- [TASK STATEMENT] Whenever a line in the entries includes the word "execute", copy that line out.

- [RECORDS FOR PROCESSING]
——————————
(** The world [cancelBooking] writes once the refund step has left the
    token in state [tok']. *)
Definition cancelled_ticket (t : Ticket) : Ticket :=
  mkTicket (eventId t) (ticket_owner t) true.

Definition cancelled_world (w : World) (_ticketId : N) (tok' : T) : World :=
  mkWorld (owner w) (this w) (eventIdCounter w) (ticketIdCounter w) (events w)
          (<[_ticketId := cancelled_ticket (tickets w !!! _ticketId)]> (tickets w))
          (ownerBookings w)
          (delete _ticketId (_owners w))
          tok' (receivers w).

(** The event a ticket belongs to, as [cancelBooking] looks it up. *)
Definition event_of (w : World) (_ticketId : N) : Event :=
  events w !!! eventId (tickets w !!! _ticketId).

(** Between [w] and [w'] the token has seen exactly one call from the
    ledger, a push of [amount] to the caller, whatever flag it answered; for
    an amount of zero it has seen no call at all. *)
Definition pushed (e : Env) (w w' : World) (amount : N) : Prop :=
  if 0 <? amount
  then exists b, transfer (this w) (msg_sender e) amount (tixcoin w)
                 = Returned b (tixcoin w')
  else tixcoin w' = tixcoin w.

(** The payment pull of [bookTicket] is refused: the token answers [false],
    or it reverts. *)
Definition pull_rejected (e : Env) (_eventId : N) (w : World) : Prop :=
  transferFrom (this w) (msg_sender e) (this w) (price (events w !!! _eventId))
               (tixcoin w) = Reverted \/
  exists tok', transferFrom (this w) (msg_sender e) (this w)
                            (price (events w !!! _eventId)) (tixcoin w)
               = Returned false tok'.

(** ** Transactions *)

(** The four state-changing entry points of the contract. *)
Inductive Op :=
| CreateEvent (_name : string) (_date _price _totalTickets _refundDeadline : N)
| WithdrawFunds
| BookTicket (_eventId : N)
| CancelBooking (_ticketId : N).

Definition call (e : Env) (op : Op) : tx returndata :=
  match op with
  | CreateEvent n d p t r => createEvent e n d p t r
  | WithdrawFunds => withdrawFunds e
  | BookTicket i => bookTicket e i
  | CancelBooking i => cancelBooking e i
  end.

(** The world a transaction leaves behind: the new one when the call
    returns, the old one untouched when it reverts. *)
Definition execute (e : Env) (op : Op) (w : World) : World :=
  match call e op w with
  | Ok _ w' => w'
  | Revert _ _ => w
  end.

(** A sequence of transactions, each with its own context. *)
Definition run (calls : list (Env * Op)) (w : World) : World :=
  fold_left (fun w c => execute (fst c) (snd c) w) calls w.

(** Call data decodes to [uint256] values. *)
Definition uint256_args (op : Op) : Prop :=
  match op with
  | CreateEvent _ d p t r =>
      d <= uint256_max /\ p <= uint256_max /\ t <= uint256_max /\ r <= uint256_max
  | WithdrawFunds => True
  | BookTicket i => i <= uint256_max
  | CancelBooking i => i <= uint256_max
  end.

(** The worlds the deployed contract can be in.  The contract is created at
    a fresh address, different from the deployer's.  Besides its own four entry
    points, the token changes state on behalf of other accounts, a
    holder can hand a ticket's asset to someone else through the transfer
    functions the contract inherits from ERC-721, and accounts come to hold
    code or change what their receiver hook answers. *)
Inductive reachable : World -> Prop :=
| reachable_deploy deployer self tok :
    deployer <> self -> reachable (constructor deployer self tok)
| reachable_call e op w res w' :
    reachable w -> uint256_args op -> call e op w = Ok res w' -> reachable w'
| reachable_token w tok' :
    reachable w -> reachable (set_tixcoin tok' w)
| reachable_handover w id to :
    reachable w -> is_Some (_owners w !! id) ->
    reachable (set_owners (<[id := to]> (_owners w)) w)
| reachable_accounts w r :
    reachable w -> reachable (set_receivers r w).

(** What every reachable world satisfies. *)
Record inv (w : World) : Prop := mkInv {
  inv_owner : owner w <> this w;
  inv_events_dom : forall id, is_Some (events w !! id) <-> 1 <= id <= eventIdCounter w;
  inv_events_cap : forall id ev, events w !! id = Some ev ->
                     soldTickets ev <= totalTickets ev /\ totalTickets ev <= uint256_max;
  inv_tickets_dom : forall id, is_Some (tickets w !! id) -> 1 <= id <= ticketIdCounter w;
  inv_owners : forall id, is_Some (_owners w !! id) ->
                 exists t, tickets w !! id = Some t /\ isCancelled t = false
}.

End Ledger.

(** ** A standard payment token *)

(** A token signals a refused transfer in one of two ways, both allowed by
    [IERC20]: it reverts (OpenZeppelin's ERC20, which TIXCOIN inherits
    unchanged), or it returns [false]. *)
Inductive signalling := RevertsOnFailure | ReturnsFalse.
——————————
- [COMPLETED TASK]
Definition execute (e : Env) (op : Op) (w : World) : World :=
  fold_left (fun w c => execute (fst c) (snd c) w) calls w.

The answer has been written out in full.